Standardised methods for the GMO monitoring of butterflies and moths: the whys and hows — 25 

Visual search should be “success-oriented” (Hermann 1999), based on a sound 
knowledge of the behaviour of the caterpillars of the individual species. Only species 
that can be detected reliably should be considered. At least 50 suitable host plants or 
20m‘? of host plant area must be searched for each species and each site. 

For species living on shrubs and trees the beating method is applied (Sutherland 
2006). A beating tray is held underneath the branch, which is then beaten with a stick 
applying two short consecutive hits. These double hits are counted as a single strike. 
If possible, 100 double hits must be performed for each host plant type per site. More 

details are described in the guidelines. 

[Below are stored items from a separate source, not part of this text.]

(* ===== verification/NetAttachDef.v ===== *)
(** * internal/plugin/net_attach_def.go: NetworkAttachmentDefinitions

    A MultiNicNetwork is offered to pods as one NetworkAttachmentDefinition per
    namespace, whose configuration text is the multi-nic plugin's with the main
    plugin's and the IPAM section written into it by text replacement. *)

From S2P Require Import Prelude GoLib GoText Json JsonSpec Types K8s Network Messages Cni Plugin.
Import Json.

Definition CNI_VERSION : string := "0.3.0".
Definition NET_ATTACH_DEF_API_VERSION : string := "k8s.cni.cncf.io/v1".
Definition NET_ATTACH_DEF_RESOURCE : string := "network-attachment-definitions.v1.k8s.cni.cncf.io".
Definition NET_ATTACH_DEF_KIND : string := "NetworkAttachmentDefinition".

(** [TypeMeta], [ObjectMeta] and [Spec.Config] *)
Record NetworkAttachmentDefinition := mkNAD {
  na_Kind : string;
  na_APIVersion : string;
  na_Meta : ObjectMeta;
  na_Config : string
}.

Definition NewNetworkAttachmentDefinition (metaObj : ObjectMeta) (config : string)
    : NetworkAttachmentDefinition :=
  mkNAD NET_ATTACH_DEF_KIND NET_ATTACH_DEF_API_VERSION metaObj config.

Definition nad_fields {meta : Wire ObjectMeta} : fields NetworkAttachmentDefinition := [
  field "kind" dec_string na_Kind (λ x '(mkNAD _ a m c), mkNAD x a m c);
  field "apiVersion" dec_string na_APIVersion (λ x '(mkNAD k _ m c), mkNAD k x m c);
  field "metadata" w_dec na_Meta (λ x '(mkNAD k a _ c), mkNAD k a x c);
  field "spec" (dec_struct [field "config" dec_string id (λ x _, x)]) na_Config
    (λ x '(mkNAD k a m _), mkNAD k a m x)].

#[export] Instance NAD_wire {meta : Wire ObjectMeta} : Wire NetworkAttachmentDefinition := {|
  w_zero := mkNAD "" "" w_zero "";
  w_json d := JObj (
    omit_empty "kind" (bool_decide (na_Kind d = "")) (JStr (na_Kind d)) ++
    omit_empty "apiVersion" (bool_decide (na_APIVersion d = "")) (JStr (na_APIVersion d)) ++
    [("metadata", w_json (na_Meta d)); ("spec", JObj [("config", JStr (na_Config d))])]);
  w_dec := dec_struct nad_fields
|}.

Definition set_meta (d : NetworkAttachmentDefinition) (m : ObjectMeta) : NetworkAttachmentDefinition :=
  mkNAD (na_Kind d) (na_APIVersion d) m (na_Config d).

(** a missing annotation is the empty string *)
Definition CheckDefChanged (def existingDef : NetworkAttachmentDefinition) : bool :=
  let ann := om_Annotations (na_Meta def) in
  let old := om_Annotations (na_Meta existingDef) in
  if negb (bool_decide (na_Config def = na_Config existingDef)) || negb (size ann =? size old)%nat
  then true
  else bool_decide (filter (λ kv, arg ann kv.1 ≠ kv.2) old ≠ ∅).

Section netattachdef.
Context {W : Type} `{Dynamic W} `{CniLib} {meta : Wire ObjectMeta}.
Context (json_err : string → string) (err_text : kerr → string).

(** [vars.TargetCNI], [vars.DaemonPort] *)
Context (TargetCNI : string) (DaemonPort : Z).

(** [controllerutil.SetControllerReference] *)
Context (SetControllerReference : NetObject → NetworkAttachmentDefinition →
  NetworkAttachmentDefinition + string).

(** the namespaces of the cluster with their phases *)
Context (list_namespaces : W → list (string * string) + kerr).

(** ** NetConf *)

(** [NetConf] as [NetToDef] fills it: the main plugin is nil, there are no device IDs
    and no daemon address *)
Definition config_json (net : MultiNicNetwork) : json :=
  let spec := mn_Spec net in
  JObj (netconf_json (mkNetConf CNI_VERSION (mn_Name net) TargetCNI "" zero_DNS None None) ++
    [("plugin", JNull); ("subnet", JStr (ns_Subnet spec)); ("masterNets", strs (ns_MasterNetAddrs spec))]
    ++ omit_empty "multiNICIPAM" (negb (ns_IsMultiNICIPAM spec)) (JBool (ns_IsMultiNICIPAM spec)) ++
    [("daemonIP", JStr ""); ("daemonPort", JInt DaemonPort)]).

(** the texts that are searched *)
Definition empty_ipam : string := quoted "ipam" +:+ ":{}".
Definition null_plugin : string := quoted "plugin" +:+ ":null".

Definition NetToDef (namespace : string) (net : MultiNicNetwork) (pluginStr : string)
    (annotations : gmap string string) : NetworkAttachmentDefinition + string :=
  let name := mn_Name net in
  let configStr := print (config_json net) in
  let ipam := ns_IPAM (mn_Spec net) in
  match Unmarshal (dec_map JNull dec_any) ipam None with
  | (_, false) => inr (json_err ipam)
  | (ipamObj, true) =>
      let pluginValue := quoted "plugin" +:+ ":" +:+ pluginStr in
      let ipamValue := quoted "ipam" +:+ ":" +:+ print (map_json ipamObj) in
      let configStr := Strings.ReplaceText configStr empty_ipam ipamValue in
      let configStr := Strings.ReplaceText configStr null_plugin pluginValue in
      inl (NewNetworkAttachmentDefinition (GetMetaObject name namespace annotations) configStr)
  end.

(** ** Get, delete *)

Definition Get (w : W) (name namespace : string) : NetworkAttachmentDefinition * option kerr :=
  DynGet json_err w NET_ATTACH_DEF_RESOURCE name namespace.

Definition IsExist (w : W) (name namespace : string) : bool :=
  match Get w name namespace with (_, Some _) => false | (_, None) => true end.

Definition Delete (w : W) (name namespace : string) : W * option kerr :=
  DynDelete w NET_ATTACH_DEF_RESOURCE name namespace.

(** ** Create or update *)

(** owner references of the network control and block deletion *)
Definition own (uid : string) (m : ObjectMeta) : ObjectMeta :=
  mkMeta (om_Name m) (om_Namespace m) (om_Labels m) (om_Annotations m)
    ((λ r, if bool_decide (or_UID r = uid)
           then mkOwner (or_UID r) (or_Name r) (Some true) (Some true) else r)
       <$> om_OwnerReferences m)
    (om_ResourceVersion m).

Definition append_error (errMsg namespace : string) (err : option kerr) : string :=
  match err with
  | None => errMsg
  | Some e => errMsg +:+ String (chr 10) (namespace +:+ ": " +:+ err_text e)
  end.

Definition createOrUpdate (w : W) (multinicnetwork : NetObject) (def : NetworkAttachmentDefinition)
    (errMsg : string) : W * string :=
  match SetControllerReference multinicnetwork def with
  | inr e => (w, "failed to set controller reference: " +:+ e)
  | inl def =>
      let def := set_meta def (own (no_UID multinicnetwork) (na_Meta def)) in
      let name := om_Name (na_Meta def) in
      let namespace := om_Namespace (na_Meta def) in
      if IsExist w name namespace then
        let existingDef := fst (Get w name namespace) in
        let def := set_meta def (na_Meta existingDef) in
        if CheckDefChanged def existingDef then
          let '(w, (_, err)) := DynUpdate json_err w NET_ATTACH_DEF_RESOURCE namespace def in
          (w, append_error errMsg namespace err)
        else (w, errMsg)
      else
        let '(w, (_, err)) := DynCreate json_err w NET_ATTACH_DEF_RESOURCE namespace def in
        (w, append_error errMsg namespace err)
  end.

(** the active namespaces, unless the network names some *)
Definition getNamespace (w : W) (net : MultiNicNetwork) : list string * option kerr :=
  let namespaces := ns_Namespaces (mn_Spec net) in
  if bool_decide (namespaces = []) then
    match list_namespaces w with
    | inl items => (fst <$> filter (λ ns, ns.2 = "Active") items, None)
    | inr err => ([], Some err)
    end
  else (namespaces, None).

Fixpoint generate_defs (namespaces : list string) (net : MultiNicNetwork) (pluginStr : string)
    (annotations : gmap string string) : list NetworkAttachmentDefinition + string :=
  match namespaces with
  | [] => inl []
  | ns :: rest =>
      match NetToDef ns net pluginStr annotations with
      | inr err => inr err
      | inl def =>
          match generate_defs rest net pluginStr annotations with
          | inr err => inr err
          | inl defs => inl (def :: defs)
          end
      end
  end.

Definition generate (w : W) (net : MultiNicNetwork) (pluginStr : string)
    (annotations : gmap string string) : list NetworkAttachmentDefinition + string :=
  match getNamespace w net with
  | (_, Some err) => inr (err_text err)
  | (namespaces, None) => generate_defs namespaces net pluginStr annotations
  end.

Fixpoint createOrUpdate_all (w : W) (net : NetObject) (defs : list NetworkAttachmentDefinition)
    (errMsg : string) : W * string :=
  match defs with
  | [] => (w, errMsg)
  | def :: rest =>
      let '(w, errMsg) := createOrUpdate w net def errMsg in createOrUpdate_all w net rest errMsg
  end.

(** the errors of single definitions are only logged *)
Definition CreateOrUpdate (w : W) (net : NetObject) (pluginStr : string)
    (annotations : gmap string string) : W * option string :=
  match generate w (no_Net net) pluginStr annotations with
  | inr err => (w, Some err)
  | inl defs => (fst (createOrUpdate_all w net defs ""), None)
  end.

Definition CreateOrUpdateOnNamespace (w : W) (ns : string) (net : NetObject) (pluginStr : string)
    (annotations : gmap string string) : W * option string :=
  match NetToDef ns (no_Net net) pluginStr annotations with
  | inr err => (w, Some err)
  | inl def =>
      let '(w, errMsg) := createOrUpdate w net def "" in
      (w, if bool_decide (errMsg = "") then None else Some errMsg)
  end.

Fixpoint delete_nets (w : W) (name : string) (namespaces : list string) (err : option kerr)
    : W * option kerr :=
  match namespaces with
  | [] => (w, err)
  | ns :: rest =>
      let '(w, nsErr) := Delete w name ns in
      delete_nets w name rest (match nsErr with Some _ => nsErr | None => err end)
  end.

Definition DeleteNets (w : W) (net : MultiNicNetwork) : W * option kerr :=
  let '(namespaces, err) := getNamespace w net in delete_nets w (mn_Name net) namespaces err.
End netattachdef.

When and how often go to the field? 

Within Pillar I eight surveys have to be conducted between mid of April and end of 
August. This is a reduced approach compared to established monitoring schemes in 
order to minimize effort. The surveys have to be evenly distributed. The period from 
mid of April to end of August consists of nine half-month periods, the first or the last 
one may be omitted. If a prolonged period of bad weather prevents a survey in time it 
may be postponed to the following survey period. 

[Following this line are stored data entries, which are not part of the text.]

(** *** addr_linux.go

    [sleep]: what happens while the loop sleeps; [now i]: the time in milliseconds
    at the check of the iteration [i] *)

Fixpoint settle_loop (fuel : nat) (i : nat) (w : W) (sleep : W → W) (now : nat → Z) (deadline : Z)
    (link : LinkAttrs) (ifName : string) (timeout : Z) : run (option string) :=
  match fuel with
  | O => OutOfFuel
  | S fuel =>
      match hn_AddrList w link with
      | inr err => Fin (Some ("could not list addresses: " +:+ err))
      | inl [] => Fin None
      | inl addrs =>
          if forallb (λ a, negb (0 <? Z.land (ad_Flags a) unsettled)) addrs then Fin None
          else if deadline <? now i then
            Fin (Some ("link " +:+ ifName +:+ " still has tentative addresses after "
                       +:+ Strconv.Itoa timeout +:+ " seconds"))
          else settle_loop fuel (S i) (sleep w) sleep now deadline link ifName timeout
      end
  end.

Definition SettleAddresses (fuel : nat) (w : W) (sleep : W → W) (start : Z) (now : nat → Z)
    (ifName : string) (timeout : Z) : run (option string) :=
  match hn_LinkByName w ifName with
  | inr err => Fin (Some ("failed to retrieve link: " +:+ err))
  | inl link => settle_loop fuel 0 w sleep now (start + timeout * 1000) link ifName timeout
  end.

(** the loop sleeps between the checks, so it ends shortly after the deadline *)
Lemma settle_loop_ends sleep (now : nat → Z) deadline link ifName timeout fuel : ∀ i w,
  (∀ j, now j + SETTLE_INTERVAL ≤ now (S j)) →
  (0 < fuel)%nat → deadline < now i + SETTLE_INTERVAL * (Z.of_nat fuel - 1) →
  settle_loop fuel i w sleep now deadline link ifName timeout ≠ OutOfFuel.
Proof.
  unfold SETTLE_INTERVAL.
  induction fuel as [|fuel IH]; intros i w Hnow Hf Hd; [lia|]. simpl.
  destruct (hn_AddrList w link) as [[|a l]|]; [done| |done]. destruct (forallb _ _); [done|].
  destruct (Z.ltb_spec deadline (now i)); [done|]. specialize (Hnow i) as Hi.
  apply IH; [done|lia|lia].
Qed.

Lemma SettleAddresses_ends w sleep start (now : nat → Z) ifName timeout :
  0 ≤ timeout → start ≤ now 0%nat → (∀ j, now j + SETTLE_INTERVAL ≤ now (S j)) →
  SettleAddresses (Z.to_nat (20 * timeout + 2)) w sleep start now ifName timeout ≠ OutOfFuel.
Proof.
  intros Ht Hs Hnow. unfold SettleAddresses. destruct (hn_LinkByName w ifName); [|done].
  apply settle_loop_ends; [done|unfold SETTLE_INTERVAL; lia..].
Qed.

(** *** utils_linux.go *)

(** netlink's comparison of two addresses *)
Context (addr_equal : Net.IPNet → Net.IPNet → bool).

(** the network of an address in CIDR notation; none for a mask that has none *)
Definition our_prefix (n : Net.IPNet) : option Net.IPNet :=
  match mask_ones (Net.Mask n) with
  | Some _ => (λ ip, Net.mkIPNet ip (Net.Mask n)) <$> Mask (Net.IP n) (Net.Mask n)
  | None => None
  end.

Definition is_v4 (ip : list Z) : bool := bool_decide (is_Some (To4 ip)).

Fixpoint ValidateExpectedInterfaceIPs (w : W) (ifName : string) (resultIPs : list IPConfig) : option string :=
  match resultIPs with
  | [] => None
  | ips :: rest =>
      match hn_LinkByName w ifName with
      | inr _ => Some ("Cannot find container link " +:+ ifName)
      | inl link =>
          match hn_AddrList w link with
          | inr _ => Some "Cannot obtain List of IP Addresses"
          | inl addrList =>
              if negb (existsb (λ a, addr_equal (ad_IPNet a) (ic_Address ips)) addrList)
              then Some ("Failed to match addr on interface " +:+ ifName)
              else
                match hn_RouteList w (is_v4 (Net.IP (ic_Address ips))) (our_prefix (ic_Address ips)) None with
                | inr _ => Some ("Error trying to find Gateway for interface " +:+ ifName)
                | inl [] => Some ("Failed to find Gateway for interface " +:+ ifName)
                | inl _ => ValidateExpectedInterfaceIPs w ifName rest
                end
          end
      end
  end.

(** the texts 0.0.0.0/0 and ::/0 *)
Definition is_default (n : Net.IPNet) : bool :=
  bool_decide (mask_ones (Net.Mask n) = Some 0) &&
  match To4 (Net.IP n) with
  | Some v4 => bool_decide (v4 = [0; 0; 0; 0])
  | None => bool_decide (Net.IP n = replicate 16 0)
  end.

Fixpoint ValidateExpectedRoute (w : W) (resultRoutes : list Route) : option string :=
  match resultRoutes with
  | [] => None
  | route :: rest =>
      let dst := ro_Dst route in
      if is_v4 (Net.IP dst) || (length (Net.IP dst) =? 16)%nat then
        let '(find, gw) := if is_default dst then (None, None) else (Some dst, Some (ro_GW route)) in
        match hn_RouteList w (is_v4 (Net.IP dst)) find gw with
        | inr _ => Some "Expected Route not route table lookup error"
        | inl [] => Some "Expected Route not found in routing table"
        | inl _ => ValidateExpectedRoute w rest
        end
      else Some "Invalid static route found"
  end.

(** ** ipam_linux.go *)

Definition DisableIPv6Sysctl (iface : string) : string := "net/ipv6/conf/" +:+ iface +:+ "/disable_ipv6".

(** the loop over the loopback and the interface *)
Fixpoint enable_ipv6 (w : W) (ifaces : list string) : W * go (option string) :=
  match ifaces with
  | [] => (w, Ret None)
  | iface :: rest =>
      let name := DisableIPv6Sysctl iface in
      match Sysctl w name [] with
      | (w, Panic) => (w, Panic)
      | (w, Ret (inr _)) => enable_ipv6 w rest
      | (w, Ret (inl value)) =>
          if bool_decide (value = "0") then enable_ipv6 w rest
          else
            match Sysctl w name ["0"] with
            | (w, Panic) => (w, Panic)
            | (w, Ret (inr err)) =>
                (w, Ret (Some ("failed to enable IPv6 for interface " +:+ quoted iface +:+ " (" +:+ name
                               +:+ "=" +:+ value +:+ "): " +:+ err)))
            | (w, Ret (inl _)) => enable_ipv6 w rest
            end
      end
  end.

Definition enable_if (w : W) (need : bool) (ifName : string) : W * go (option string) :=
  if need then enable_ipv6 w ["lo"; ifName] else (w, Ret None).

(** the gateways found so far and whether IPv6 has been enabled *)
Record gateways := mkGws { v4gw : option (list Z); v6gw : option (list Z); has_enabled_ipv6 : bool }.

Definition add_gateway (g : gateways) (gw : option (list Z)) : gateways :=
  let gwIsV4 := match gw with Some ip => is_v4 ip | None => false end in
  if gwIsV4 && bool_decide (v4gw g = None) then mkGws gw (v6gw g) (has_enabled_ipv6 g)
  else if negb gwIsV4 && bool_decide (v6gw g = None) then mkGws (v4gw g) gw (has_enabled_ipv6 g)
  else g.

(** the loop over the addresses of the result *)
Fixpoint add_addresses (w : W) (ifName : string) (link : LinkAttrs) (interfaces : list Interface)
    (ips : list IPConfig) (g : gateways) : W * go (gateways + string) :=
  match ips with
  | [] => (w, Ret (inl g))
  | ipc :: rest =>
      match ic_Interface ipc with
      | None => add_addresses w ifName link interfaces rest g
      | Some intIdx =>
          match go_index interfaces intIdx with
          | Panic => (w, Panic)       (* the error message reads the interface again *)
          | Ret iface =>
              if negb (bool_decide (if_Name iface = ifName))
              then (w, Ret (inr ("failed to add IP addr to " +:+ quoted ifName +:+ ": invalid interface index "
                                 +:+ Strconv.Itoa intIdx +:+ " name: " +:+ if_Name iface)))
              else
                let need_v6 := negb (has_enabled_ipv6 g) && negb (is_v4 (Net.IP (ic_Address ipc))) in
                match enable_if w need_v6 ifName with
                | (w, Panic) => (w, Panic)
                | (w, Ret (Some err)) => (w, Ret (inr err))
                | (w, Ret None) =>
                    let g := mkGws (v4gw g) (v6gw g) (has_enabled_ipv6 g || need_v6) in
                    match hn_AddrAdd w link (ic_Address ipc) with
                    | (w, Some err) => (w, Ret (inr ("failed to add IP addr to " +:+ quoted ifName +:+ ": " +:+ err)))
                    | (w, None) =>
                        add_addresses w ifName link interfaces rest (add_gateway g (ic_Gateway ipc))
                    end
                end
          end
      end
  end.

(** the gateway of a route: its own, or that of the addresses of its family *)
Definition route_gw (g : gateways) (r : Route) : option (list Z) :=
  match ro_GW r with
  | Some gw => Some gw
  | None => if is_v4 (Net.IP (ro_Dst r)) then v4gw g else v6gw g
  end.

Fixpoint add_routes (w : W) (ifName : string) (link : LinkAttrs) (g : gateways) (routes : list Route)
    : W * option string :=
  match routes with
  | [] => (w, None)
  | r :: rest =>
      match hn_RouteAddEcmp w (mkNRoute (Some (ro_Dst r)) (la_Index link) (route_gw g r) SCOPE_UNIVERSE) with
      | (w, Some err) => (w, Some ("failed to add route dev " +:+ ifName +:+ ": " +:+ err))
      | (w, None) => add_routes w ifName link g rest
      end
  end.

(** [settle]: the wait for the addresses, whose result is not used *)
Definition ConfigureIface {D : Type} (settle : W → W) (w : W) (ifName : string) (res : Result Route D)
    : W * go (option string) :=
  if bool_decide (re_Interfaces res = []) then (w, Ret (Some "no interfaces to configure"))
  else
    match hn_LinkByName w ifName with
    | inr err => (w, Ret (Some ("failed to lookup " +:+ quoted ifName +:+ ": " +:+ err)))
    | inl link =>
        match hn_LinkSetUp w link with
        | (w, Some err) => (w, Ret (Some ("failed to set " +:+ quoted ifName +:+ " UP: " +:+ err)))
        | (w, None) =>
            match add_addresses w ifName link (re_Interfaces res) (re_IPs res) (mkGws None None false) with
            | (w, Panic) => (w, Panic)
            | (w, Ret (inr err)) => (w, Ret (Some err))
            | (w, Ret (inl g)) =>
                let w := if bool_decide (is_Some (v6gw g)) then settle w else w in
                let '(w, err) := add_routes w ifName link g (re_Routes res) in (w, Ret err)
            end
        end
    end.
End host.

Within Pillar II the timing for the counts of the larvae has to be adjusted to the 
species-specific activity periods. If the species produces a second generation, larvae 
have to be searched after both imaginal generations. 

How to design study plots to gain optimal results? 

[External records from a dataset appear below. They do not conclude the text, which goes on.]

(* ===== verification/Logr.v ===== *)
(** * internal/logr: loggers that are connected later

    The loggers of the program are made at start-up, before the log sink is known.  A
    [DelegatingLogSink] stands for the sink; a logger derived from it by a name or by
    values is another one, entered as a promise under the promise of the first.  When
    the sink is known, [Fulfill] walks the tree of promises and gives every logger the
    sink with its names and values.  deleg.go and null.go are the sinks, log.go the
    logger of the package, [SetLog] is the use of it in internal/vars.

    Delegating sinks and promises are shared and changed in place: they are indexes in
    a [Heap].  Other sinks are the class [Sink].  The methods of a delegating sink hold
    its lock, and [Fulfill] takes it for each sink it sets, so that deriving a logger
    and setting a sink are the steps that are interleaved. *)

From S2P Require Import Prelude.

(** the sinks of other packages; a tag is a key or a value *)
Class Sink (F V : Type) := {
  sink_Enabled : F → Z → bool;
  sink_WithName : F → string → F;
  sink_WithValues : F → list V → F
}.

(** [WithValues] adds the values to a copy: no value, no change *)
Class SinkLaws (F V : Type) `{Sink F V} := {
  sink_no_values : ∀ f : F, sink_WithValues f [] = f
}.

Section logr.
Context {F V : Type} `{Sink F V}.

Inductive LogSink :=
| NullLogSink
| Foreign (f : F)
| Delegating (l : nat).

Record loggerPromise := mkPromise {
  pr_logger : nat;
  pr_childPromises : list nat;
  pr_name : option string;
  pr_tags : list V
}.

(** [RuntimeInfo] is a call depth *)
Record DelegatingLogSink := mkDelegating {
  dl_logger : LogSink;
  dl_promise : option nat;
  dl_info : option Z
}.

Record Heap := mkHeap {
  hp_sinks : list DelegatingLogSink;
  hp_promises : list loggerPromise
}.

In the guidelines, a paired field approach of GM fields and non-GM fields is applied 
to reduce secondary environmental influences. The two monitoring sites of one pair 
should be situated in a distance of 2—10km under the same natural conditions, to make 
them similar enough while avoiding an influence of GM on the non-GM monitoring 
site. All fieldwork within Pillar I and Pillar II is applied following this design. 

As GM crops may be grown each year in different fields, while effects of GM may 
occur later or cumulative, two networks of mobile and stationary plots are described 
in the guideline. The mobile monitoring sites follow GM crops and are monitored 
during the year of GM crop use and, for field margins and hedgerows, the year follow- 
ing GMO cropping (see Figure 1). All field methods are applied in field margins and 
hedgerows, light traps additionally within the field, the latter only during the year of 
GM growth. The plot design of the paired, local approach must fulfil the following 
requirements: it must detect predefined effects with a specific probability, in-field and 
off-field effects, and regional and trans-regional effects. The monitoring plan has to 
include a prospective power analysis to determine the necessary sample size. 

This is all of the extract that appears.